Lemma bool_column b : (boolToInt b =? 1) = b.
Proof. by destruct b. Qed.

(** An entry that was added is read back as it was, with its times
    cut to milliseconds, the defaults filled in and the time of the insertion;
    it is there and it was not there before. *)
Theorem phonebook_add_get e p p' (Hplain : entry_plain e) (Hadd : Add e p = (Ok tt, p')) (Hup : pb_fault p' (pb_stmts p') = false) :
  fst (Get (e_NodeID e) (e_ClusterPath e) p') = Ok (Some (as_added (pb_clock p (pb_ticks p)) e)) /\
  pb_rows p !! e_key e = None /\ fst (Exists (e_NodeID e) (e_ClusterPath e) p') = Ok true.
Proof.
  destruct Hplain as [[Hr1 Hr2] [Hs1 Hs2] (Hc1 & Hc2 & Hc3) (addrs & caps & Hj & Ha & Hc)].
  unfold Add in Hadd. rewrite Hj in Hadd. unfold pb_now in Hadd. cbn zeta beta iota in Hadd. simpl pb_rows in Hadd.
  destruct (pb_rows p !! e_key e) as [r0|] eqn:E0; [done|]. unfold exec in Hadd. simpl in Hadd.
  destruct (pb_fault p (pb_stmts p)); [done|]. injection Hadd as <-. simpl in Hup.
  unfold Get, Exists, query. simpl. rewrite Hup. simpl. fold (e_key e). rewrite lookup_insert_eq. split_and!; [|done|].
  - unfold scanEntry. cbn [c_info c_conn c_health conn_cols health_cols info_cols c_conn_attempts c_conn_success c_success_rate c_consec_fails
      c_reliability_score c_capabilities c_addresses].
    rewrite !scan_int_id, !bind_number by done. unfold as_added. simpl. rewrite !bool_column, Ha, (caps_column e addrs caps) by done.
    unfold truncated. by destruct (UnixMilli (e_FirstSeen e) =? 0), (UnixMilli (e_LastSeen e) =? 0).
  - by rewrite bool_decide_eq_true_2 by eauto.
Qed.

(** *** Counting connection attempts *)

(** The attempts after the last success. *)
Definition trailing_fails (l : list bool) : Z := fold_left (fun n b => if b : bool then 0 else n + 1) l 0.
Definition successes (l : list bool) : Z := Z.of_nat (length (List.filter id l)).

(** What happens between the node and a member. *)
Inductive Contact := Tried (success : bool) | Dropped.
Definition tried (l : list Contact) : list bool := omap (fun a => match a with Tried b => Some b | Dropped => None end) l.
(** Connected by the last success, unless disconnected since. *)
Definition connected (l : list Contact) : bool := fold_left (fun f a => match a with Tried true => true | Tried false => f | Dropped => false end) l false.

:: TO DO ::
Repeat exactly the lines above from the one with "Inductive Contact := Tried" up to and including the one with "(** Connected by". No other line belongs in the reply.

:: ANSWER AREA ::
Inductive Contact := Tried (success : bool) | Dropped.
Definition tried (l : list Contact) : list bool := omap (fun a => match a with Tried b => Some b | Dropped => None end) l.
(** Connected by the last success, unless disconnected since. *)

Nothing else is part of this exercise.